Ciononostante l’aumento ci sarà e, stando al PEF, Piano Economico e Finanziario, gli aumenti ci saranno anche nel triennio 27-29.
È inevitabile.
Il servizio TARI è, per legge, un servizio a pareggio di bilancio, cioè il costo del servizio di smaltimento rifiuti deve essere coperto interamente dai cittadini e, siccome i costi sono aumentati, e continueranno ad aumentare, aumenteranno anche le nostre tariffe TARI.
È talmente inevitabile che se ci fossimo stati noi dell’opposizione ad amministrare saremmo stati costretti a fare qualcosa di molto simile.

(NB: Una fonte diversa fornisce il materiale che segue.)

Lemma run_dup vm :
  ready 0 [pk; sig] m o all vm →
  ∃ vm', exec_op OP_DUP [] vm = Ok ((), vm') ∧ ready 1 [pk; pk; sig] m o all vm'.
Proof.
  intros Hr. exists (after OP_DUP [] [pk; pk; sig] vm).
  split; [|by eapply ready_after]. destruct Hr as (P & N & D & _). apply (exec_dup vm m); [done|lia|done].
Qed.
Lemma run_hash vm :
  ready 1 [pk; pk; sig] m o all vm →
  ∃ vm', exec_op OP_HASH160 [] vm = Ok ((), vm') ∧ ready 2 [hash160 pk; pk; sig] m o all vm'.
Proof.
  intros Hr. exists (after OP_HASH160 [] [hash160 pk; pk; sig] vm).
  split; [|by eapply ready_after]. destruct Hr as (P & N & D & _). apply (exec_hash vm m); [done|lia|done].
Qed.
Lemma run_push vm :
  ready 2 [hash160 pk; pk; sig] m o all vm →
  ∃ vm', exec_op OP_DATA_20 h vm = Ok ((), vm') ∧ ready 2 [h; hash160 pk; pk; sig] m o all vm'.
Proof.
  intros Hr. exists (after OP_DATA_20 h [h; hash160 pk; pk; sig] vm).
  split; [|by eapply ready_after]. destruct Hr as (P & N & D & _).
  change OP_DATA_20 with 20. rewrite <- h_size.
  apply (exec_push h _ m); [done|unfold pushable; lia|lia|done|cbn [length]; lia].
Qed.
Lemma run_equal vm :
  ready 2 [h; hash160 pk; pk; sig] m o all vm →
  if bool_decide (hash160 pk = h) then
    ∃ vm', exec_op OP_EQUALVERIFY [] vm = Ok ((), vm') ∧ ready 3 [pk; sig] m o all vm'
  else exec_op OP_EQUALVERIFY [] vm = Err ErrEqualVerify.
Proof.
  intros Hr. pose proof Hr as (P & N & D & _).
  pose proof (exec_equal vm m P ltac:(lia) D) as Hex. destruct (bool_decide (hash160 pk = h)); [|done].
  eexists. split; [done|]. by eapply ready_after.
Qed.
Lemma run_checksig vm :
  ready 3 [pk; sig] m o all vm →
  match o with
  | Ok b => ∃ vm', exec_op OP_CHECKSIG [] vm = Ok ((), vm') ∧ ready 4 [fromBool b] m o all vm'
  | Err e => exec_op OP_CHECKSIG [] vm = Err e
  | Crash => exec_op OP_CHECKSIG [] vm = Crash
  end.
Proof.
  intros Hr. pose proof Hr as (P & N & D & L & A & I & _ & O).
  assert (scripts vm !! scriptIdx vm = Some script) as Hs by by rewrite A, I.
  pose proof (exec_checksig vm m P ltac:(lia) D L Hs) as Hex. rewrite O in Hex.
  destruct o; [|done..]. eexists. split; [done|]. by eapply ready_after.
Qed.

Lemma exec_pk vm :
  ready 0 [pk; sig] m o all vm →
  if bool_decide (hash160 pk = h) then
    match o with
    | Ok b => ∃ vm', exec_ops (pk_tokens h) vm = Ok ((), vm') ∧ ready 4 [fromBool b] m o all vm'
    | Err e => exec_ops (pk_tokens h) vm = Err e
    | Crash => exec_ops (pk_tokens h) vm = Crash
    end
  else exec_ops (pk_tokens h) vm = Err ErrEqualVerify.
Proof.
  intros H0. cbn [exec_ops pk_tokens].
  destruct (run_dup vm H0) as (vm1 & R1 & H1). rewrite (sr_run _ _ _ _ _ R1).
  destruct (run_hash vm1 H1) as (vm2 & R2 & H2). rewrite (sr_run _ _ _ _ _ R2).
  destruct (run_push vm2 H2) as (vm3 & R3 & H3). rewrite (sr_run _ _ _ _ _ R3).
  pose proof (run_equal vm3 H3) as R4. destruct (bool_decide (hash160 pk = h)).
  2: { unfold mbind, SR_bind. by rewrite R4. }
  destruct R4 as (vm4 & R4 & H4). rewrite (sr_run _ _ _ _ _ R4).
  pose proof (run_checksig vm4 H4) as R5. unfold mbind, SR_bind. destruct o as [b|e|]; [|by rewrite R5..].
  destruct R5 as (vm5 & R5 & H5). exists vm5. by rewrite R5.
Qed.

(** The end: one item is left, and it decides. *)
Lemma finish vm b :
  length all = 2%nat → ready 4 [fromBool b] m o all vm →
  ∃ vm', end_of_script vm = Ok (true, vm') ∧
    CheckErrorCondition true vm' = if b then Ok ((), set_dstack (mkStack [] m) vm') else Err ErrEvalFalse.
Proof.
  intros H2 ((Hc & Ht & Hw & Ha) & _ & Hd & _ & Hs & Hi & Hb & _).
  destruct vm as [fl t i p2sh ss si oi cs tok saved ds as_ cond n wv wp tap hc amt pf].
  cbn in Hc, Ht, Hw, Ha, Hd, Hs, Hi, Hb. subst ss si p2sh cond wp tap ds.
  assert (all !! 2%nat = None) as Hnone by (apply lookup_ge_None; by rewrite H2).
  unfold end_of_script, next_script, mbind, SR_bind, modify, sr_get. cbn. rewrite Hnone. cbn. rewrite Hnone.
  eexists. split; [done|]. unfold CheckErrorCondition, mbind, SR_bind, sr_get. cbn. rewrite H2. cbn.
  rewrite !andb_false_r. by destruct b.
Qed.
End Output.

(** ** The spend *)

(** The script [payToPubKeyHashScript] builds. *)
Lemma pay_script h script :
  zlen h = 20 → payToPubKeyHashScript h = (script, None) → script = encode_all (pk_tokens h).
Proof.
  intros Hh. do 20 (destruct h as [|? h]; [simpl in Hh; lia|]). destruct h; [|simpl in Hh; lia].
  intros Hp. by injection Hp as <-.
Qed.

Section Spend.
Context (fl : Z) (t : MsgTx) (idx : nat) (input : TxIn) (sig pk h script : list byte).
Context (hashes : option TxSigHashes) (amount : Z) (fetch : PrevOutputFetcher).
Hypothesis the_input : TxIns t !! idx = Some input.
Hypothesis no_witness : Witness input = [].
Hypothesis sig_script : SignatureScript input = encode_all (sig_tokens sig pk).
Hypothesis sig_size : 20 < zlen sig ≤ 75.
Hypothesis pk_size : 2 ≤ zlen pk ≤ 75.
Hypothesis h_size : zlen h = 20.
Hypothesis flags_ok :
  has fl ScriptVerifyWitness = true ∨ has fl ScriptVerifyCleanStack = true → has fl ScriptBip16 = true.
Hypothesis script_eq : script = encode_all (pk_tokens h).

Lemma pushable_wf data : pushable data → wf_token (zlen data) data.
Proof.
  unfold pushable, wf_token, opcode_length, OP_DATA_1, OP_DATA_75. intros Hd.
  rewrite (proj2 (Z.leb_le 1 _)), (proj2 (Z.leb_le _ 75)) by lia. cbn [andb].
  rewrite (proj2 (Z.ltb_lt 0 _)) by lia. lia.
Qed.
Lemma sig_tokens_wf : Forall (λ p, wf_token (fst p) (snd p)) (sig_tokens sig pk).
Proof. repeat constructor; apply pushable_wf; unfold pushable; simpl; lia. Qed.

Lemma push_only : IsPushOnlyScript (encode_all (sig_tokens sig pk)) = true.
Proof.
  destruct (tokens_encode _ sig_tokens_wf) as [Ht He]. unfold IsPushOnlyScript, checkScriptParses in *.
  destruct (tokens 0 (encode_all (sig_tokens sig pk))) as [ts e]. simpl in Ht, He. rewrite He.
  rewrite andb_true_r. apply forallb_forall. intros x Hx. apply Z.leb_le.
  assert (Forall (λ p, fst p ≤ OP_16) (map tok_pair ts)) as Hf.
  { rewrite Ht. unfold sig_tokens, OP_16. repeat constructor; simpl; lia. }
  rewrite Forall_map, Forall_forall in Hf. apply Hf. by apply list_elem_of_In.
Qed.

Lemma length_encode_tokens l :
  zlen (encode_all l) = foldr (λ p n, zlen (encode (fst p) (snd p)) + n) 0 l.
Proof.
  induction l as [|p l IH]; [done|]. change (encode_all (p :: l)) with (encode (fst p) (snd p) ++ encode_all l).
  rewrite length_app, Nat2Z.inj_add, IH. done.
Qed.
Lemma script_length : length script = 25%nat.
Proof.
  apply Nat2Z.inj. rewrite script_eq, length_encode_tokens. cbn [foldr pk_tokens fst snd].
  rewrite !encode_length. cbn [width]. simpl. lia.
Qed.
Lemma encode_push_length data : pushable data → length (encode (zlen data) data) = S (length data).
Proof.
  intros Hd. rewrite encode_length. unfold pushable in Hd.
  unfold width, opcode_length, OP_DATA_1, OP_DATA_75.
  rewrite (proj2 (Z.leb_le 1 _)), (proj2 (Z.leb_le _ 75)) by lia. cbn [andb].
  replace (Z.to_nat (- (zlen data + 1))) with 0%nat by lia. lia.
Qed.
(* ===== verification/ChainStore.v ===== *)
(** * Block chain: how outputs, journals and the best state are stored

    The serialized records of btcd/blockchain/chainio.go. *)

From Stdlib Require Import ZArith Lia.
From stdpp Require Import base numbers list strings gmap.
From S2P Require Import Prelude ScriptNum WireBase WireTx ScriptToken Sighash WireMsg ChainCompress ChainUtxo.

Open Scope Z_scope.

(** A bucket of the database is a map from keys to values. *)
Abbreviation bucket := (gmap (list byte) (list byte)).

Section Store.
Context `{Keys}.

(** ** Spent outputs *)

(** [uint64(height) << 1], and the flag. *)
Definition header_code (height : Z) (isCoinBase : bool) : Z :=
  Z.lor (uint64 (Z.shiftl (uint64 height) 1)) (if isCoinBase then 1 else 0).
Definition spentTxOutHeaderCode (s : SpentTxOut) : Z := header_code (st_Height s) (st_IsCoinBase s).

Definition spentTxOutSerializeSize (s : SpentTxOut) : Z :=
  serializeSizeVLQ (spentTxOutHeaderCode s) +
  (if 0 <? st_Height s then serializeSizeVLQ 0 else 0) +
  compressedTxOutSize (uint64 (st_Amount s)) (st_PkScript s).
Definition putSpentTxOut (s : SpentTxOut) : list byte :=
  putVLQ (spentTxOutHeaderCode s) ++ (if 0 <? st_Height s then putVLQ 0 else []) ++
  putCompressedTxOut (uint64 (st_Amount s)) (st_PkScript s).

(** The record and how many bytes it took; a nil script is empty. *)
Definition decodeSpentTxOut (serialized : list byte) : ChainRes (SpentTxOut * nat) :=
  if (length serialized =? 0)%nat then CErr "no serialized bytes" else
  let '(code, offset) := deserializeVLQ serialized in
  if (length serialized <=? offset)%nat then CErr "unexpected end of data after header code" else
  let isCoinBase := negb (Z.land code 1 =? 0) in
  let height := int32 (Z.shiftr code 1) in
  let read_out offset :=
    match decodeCompressedTxOut (drop offset serialized) with
    | COk (amount, script, n) =>
        COk (mkSpentTxOut (int64 amount) (default [] script) height isCoinBase, (offset + n)%nat)
    | CErr _ => CErr "unable to decode txout"
    | CCrash => CCrash
    end in
  if 0 <? height then
    let '(_, bytesRead) := deserializeVLQ (drop offset serialized) in
    if (length serialized <=? offset + bytesRead)%nat then CErr "unexpected end of data after reserved"
    else read_out (offset + bytesRead)%nat
  else read_out offset.

(** The records from the last one on. *)
Definition serializeSpendJournalEntry (stxos : list SpentTxOut) : list byte :=
  concat (map putSpentTxOut (rev stxos)).
Fixpoint decode_stxos (n : nat) (serialized : list byte) (acc : list SpentTxOut)
  : ChainRes (list SpentTxOut) :=
  match n with
  | O => COk acc
  | S k =>
      match decodeSpentTxOut serialized with
      | COk (s, m) => decode_stxos k (drop m serialized) (s :: acc)
      | CErr _ => CErr "unable to decode stxo"
      | CCrash => CCrash
      end
  end.
Definition deserializeSpendJournalEntry (serialized : list byte) (txns : list MsgTx)
  : ChainRes (list SpentTxOut) :=
  let numStxos := list_sum (map (λ tx, length (TxIns tx)) txns) in
  if (length serialized =? 0)%nat then
    if negb (numStxos =? 0)%nat then CErr "mismatched spend journal serialization" else COk []
  else decode_stxos numStxos serialized [].

(** ** Unspent outputs *)

Definition outpointKey (op : OutPoint) : list byte := op_Hash op ++ putVLQ (op_Index op).

Definition utxoEntryHeaderCode (e : UtxoEntry) : ChainRes Z :=
  if IsSpent e then CErr "attempt to serialize spent utxo header"
  else COk (header_code (blockHeight e) (entry_IsCoinBase e)).
(** Nothing for a spent entry. *)
Definition serializeUtxoEntry (e : UtxoEntry) : ChainRes (list byte) :=
  if IsSpent e then COk [] else
  headerCode ← utxoEntryHeaderCode e;
  COk (putVLQ headerCode ++ putCompressedTxOut (uint64 (amount e)) (pkScript e)).
Definition deserializeUtxoEntry (serialized : list byte) : ChainRes UtxoEntry :=
  let '(code, offset) := deserializeVLQ serialized in
  if (length serialized <=? offset)%nat then CErr "unexpected end of data after header" else
  let isCoinBase := negb (Z.land code 1 =? 0) in
  let height := int32 (Z.shiftr code 1) in
  match decodeCompressedTxOut (drop offset serialized) with
  | COk (a, script, _) =>
      COk (mkUtxoEntry (int64 a) (default [] script) height (if isCoinBase then tfCoinBase else 0))
  | CErr _ => CErr "unable to decode utxo"
  | CCrash => CCrash
  end.

Definition dbFetchUtxoEntry (utxoBucket : bucket) (op : OutPoint) : ChainRes (option UtxoEntry) :=
  match utxoBucket !! outpointKey op with
  | None => COk None
  | Some serialized =>
      if (length serialized =? 0)%nat then CErr "database contains entry for spent tx output"
      else e ← deserializeUtxoEntry serialized; COk (Some e)
  end.
Definition dbDeleteUtxoEntry (op : OutPoint) (utxoBucket : bucket) : bucket :=
  delete (outpointKey op) utxoBucket.
Definition dbPutUtxoEntry (op : OutPoint) (e : UtxoEntry) (utxoBucket : bucket) : ChainRes bucket :=
  if IsSpent e then CErr "trying to store nil or spent entry"
  else serialized ← serializeUtxoEntry e; COk (<[outpointKey op := serialized]> utxoBucket).

(** The entries of a view in the order in which the map yields them. *)
Fixpoint put_view_loop (l : list (OutPoint * UtxoEntry)) (utxoBucket : bucket) : ChainRes bucket :=
  match l with
  | [] => COk utxoBucket
  | (op, e) :: rest =>
      if negb (isModified e) then put_view_loop rest utxoBucket
      else if IsSpent e then put_view_loop rest (dbDeleteUtxoEntry op utxoBucket)
      else utxoBucket ← dbPutUtxoEntry op e utxoBucket; put_view_loop rest utxoBucket
  end.
Definition dbPutUtxoView (v : UtxoViewpoint) (utxoBucket : bucket) : ChainRes bucket :=
  put_view_loop (map_to_list (entries v)) utxoBucket.
End Store.

(** ** The block index *)

Record index_buckets := mkIndex { hashIndex : bucket; heightIndex : bucket }.
Definition dbPutBlockIndex (h : Hash) (height : Z) (ix : index_buckets) : index_buckets :=
  let serializedHeight := PutUint32 (uint32 height) in
  mkIndex (<[h := serializedHeight]> (hashIndex ix)) (<[serializedHeight := h]> (heightIndex ix)).
Definition dbRemoveBlockIndex (h : Hash) (height : Z) (ix : index_buckets) : index_buckets :=
  let serializedHeight := PutUint32 (uint32 height) in
  mkIndex (delete h (hashIndex ix)) (delete serializedHeight (heightIndex ix)).
Definition dbFetchHeightByHash (ix : index_buckets) (h : Hash) : ChainRes Z :=
  match hashIndex ix !! h with
  | None => CErr "block is not in the main chain"
  | Some serializedHeight => COk (int32 (le_val serializedHeight))
  end.
Definition dbFetchHashByHeight (ix : index_buckets) (height : Z) : ChainRes Hash :=
  match heightIndex ix !! PutUint32 (uint32 height) with
  | None => CErr "no block at height exists"
  | Some hashBytes => COk hashBytes
  end.

(** ** The best chain state *)

(** [big.Int.Bytes]: big endian without leading zeros. *)
Fixpoint big_bytes_fuel (fuel : nat) (n : Z) (acc : list byte) : list byte :=
  match fuel with
  | O => acc
  | S k => if n <=? 0 then acc else big_bytes_fuel k (n / 256) (n mod 256 :: acc)
  end.
Definition big_Bytes (n : Z) : list byte := big_bytes_fuel (Z.to_nat (Z.log2 n + 1)) n [].
Definition big_SetBytes (b : list byte) : Z := fold_left (λ a x, a * 256 + x) b 0.

Record bestChainState := mkBestChainState {
  bs_hash : Hash; bs_height : Z; (* uint32 *) totalTxns : Z; (* uint64 *) workSum : Z
}.
Definition serializeBestChainState (s : bestChainState) : list byte :=
  let workSumBytes := big_Bytes (workSum s) in
  Write (bs_hash s) ++ PutUint32 (bs_height s) ++ PutUint64 (totalTxns s) ++
  PutUint32 (uint32 (zlen workSumBytes)) ++ workSumBytes.
Definition deserializeBestChainState (b : list byte) : ChainRes bestChainState :=
  if (length b <? HashSize + 16)%nat then CErr "corrupt best chain state" else
  let field i n := le_val (take n (drop i b)) in
  let workSumBytesLen := field 44%nat 4%nat in
  if uint32 (zlen (drop 48 b)) <? workSumBytesLen then CErr "corrupt best chain state"
  else COk (mkBestChainState (take HashSize b) (field 32%nat 4%nat) (field 36%nat 8%nat)
              (big_SetBytes (take (Z.to_nat workSumBytesLen) (drop 48 b)))).
(* ===== verification/ChainStoreFacts.v ===== *)
(** * Block chain: views implement a ledger, and disconnecting undoes *)

From Stdlib Require Import ZArith Lia.
From stdpp Require Import base numbers list strings gmap.
From S2P Require Import Prelude ScriptNum ScriptNumFacts WireBase WireTx ScriptToken Sighash WireMsg ChainCompress ChainCompressFacts ChainUtxo ChainStore.

Open Scope Z_scope.

(** ** Flags *)

Lemma Spend_spent e : IsSpent (Spend e) = true.
Proof.
  unfold Spend. destruct (IsSpent e) eqn:E; [done|]. unfold IsSpent, has_flag, set_flags. cbn [packedFlags].
  apply Z.eqb_eq. unfold tfSpent, tfModified. rewrite Z.land_lor_distr_l. change (Z.land (Z.lor 2 4) 2) with 2.
  apply Z.bits_inj'. intros i _. rewrite Z.lor_spec, Z.land_spec. destruct (Z.testbit 2 i); [by rewrite orb_true_r|].
  by rewrite andb_false_r.
Qed.

(** ** The abstract ledger: the unspent outputs *)

Definition ledger : Type := OutPoint → option SpentTxOut.
Definition same (L L' : ledger) : Prop := ∀ op, L op = L' op.

Section Ledger.
Context `{Sha}.

Definition unspent (v : UtxoViewpoint) : ledger := λ op,
  match entries v !! op with
  | Some e => if IsSpent e then None else Some (stxo_of e)
  | None => None
  end.

(** What a transaction creates: its outputs that can be spent. *)
Definition spendable (tx : MsgTx) : list (OutPoint * TxOut) :=
  List.filter (λ p, negb (IsUnspendable (PkScript (snd p)))) (outpoints tx).
Definition created (height : Z) (tx : MsgTx) : ledger := λ op,
  match List.find (λ p, bool_decide (fst p = op)) (rev (spendable tx)) with
  | Some p => Some (mkSpentTxOut (Value (snd p)) (PkScript (snd p)) height (IsCoinBaseTx tx))
  | None => None
  end.
Definition inputs (tx : MsgTx) : list OutPoint :=
  if IsCoinBaseTx tx then [] else map PreviousOutPoint (TxIns tx).
Definition ledger_tx (height : Z) (tx : MsgTx) (L : ledger) : ledger := λ op,
  match created height tx op with
  | Some s => Some s
  | None => if decide (op ∈ inputs tx) then None else L op
  end.
Definition ledger_block (b : Block) (L : ledger) : ledger :=
  fold_left (λ L tx, ledger_tx (b_height b) tx L) (block_txs b) L.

Quindi qual è il motivo di questo post?
Il motivo è che, se da un lato puramente economico non ci sarebbero grossi rilievi da muovere al Sindaco Cingolani e alla sua Giunta, ben altre considerazioni vanno fatte da un punto di vista politico e amministrativo.
I costi aumentano perché la filiera di centrodestra, così cara ai nostri amministratori, ha deciso di non decidere e quando ha deciso lo ha fatto contraddicendo procedure approvate e percorsi condivisi, stravolgendo graduatorie ed accordi.
La Giunta Regionale, con cinque anni di ritardo, ha appena presentato il piano regionale dei rifiuti. Un piano che individua la soluzione al problema rifiuti nel termovalorizzatore da realizzare in 10 anni, ma... non esiste uno studio di fattibilità.
Non è stato individuato il sito idoneo alla realizzazione dell’impianto; non sono state indicate le risorse per finanziare l’opera.
Insomma, il nulla o poco più.
Nel frattempo ATA 3 Macerata, che gestisce il servizio rifiuti della provincia, anche essa con targa filiera, ha deciso, dopo anni di immobilismo, di individuare il sito della discarica provinciale a Montefano (amministrata dal centrosinistra), disattendendo la valutazione tecnico-scientifica, affidata all’Università Politecnica delle Marche, e stravolgendo la classifica dei siti che vedeva Macerata e Camerino (amministrate dal centrodestra) al primo e secondo posto.
Da notare come, in ATA 3, i nostri amministratori abbiano votato a favore di questo stravolgimento.
Ovviamente, e giustamente, Montefano ha fatto ricorso al TAR: era al nono posto nella valutazione tecnico-scientifica e si è ritrovata prima, e, di conseguenza, la nuova discarica verrà bloccata per altri anni.
Il risultato di questo immobilismo e di questo favoritismo è che la Regione Marche, e la provincia di Macerata in particolare, non sanno come e dove smaltire i rifiuti. Rifiuti che continueranno a essere smaltiti fuori provincia con continuo aumento dei costi, aumenti che i cittadini di Matelica sono chiamati a condividere anche a causa dei danni di quella filiera che, in campagna elettorale, era stata sbandierata come la salvezza dell’amministrazione di Matelica e dei matelicesi.
Durante la discussione in Consiglio il Sindaco ha dichiarato che la situazione dei rifiuti della provincia di Macerata viene da lontano ed è il fallimento di tutta la politica.
Siamo d’accordo, è il fallimento della politica. Di tutti, di quelli che ci hanno governato venti e quindici anni fa, come di quelli che ci governano da dieci o cinque anni.
Ma c’è una verità che il Sindaco non ammette: Il problema ora è responsabilità della filiera che ci governa, in Provincia e in Regione, e sarebbe compito loro interrompere questo circolo vizioso e prendere decisioni super partes nell’interesse di tutti i cittadini.
Chi ha voluto condividere, votandola, l’ultima deliberazione sul sito della discarica ha deciso di perpetuare il fallimento.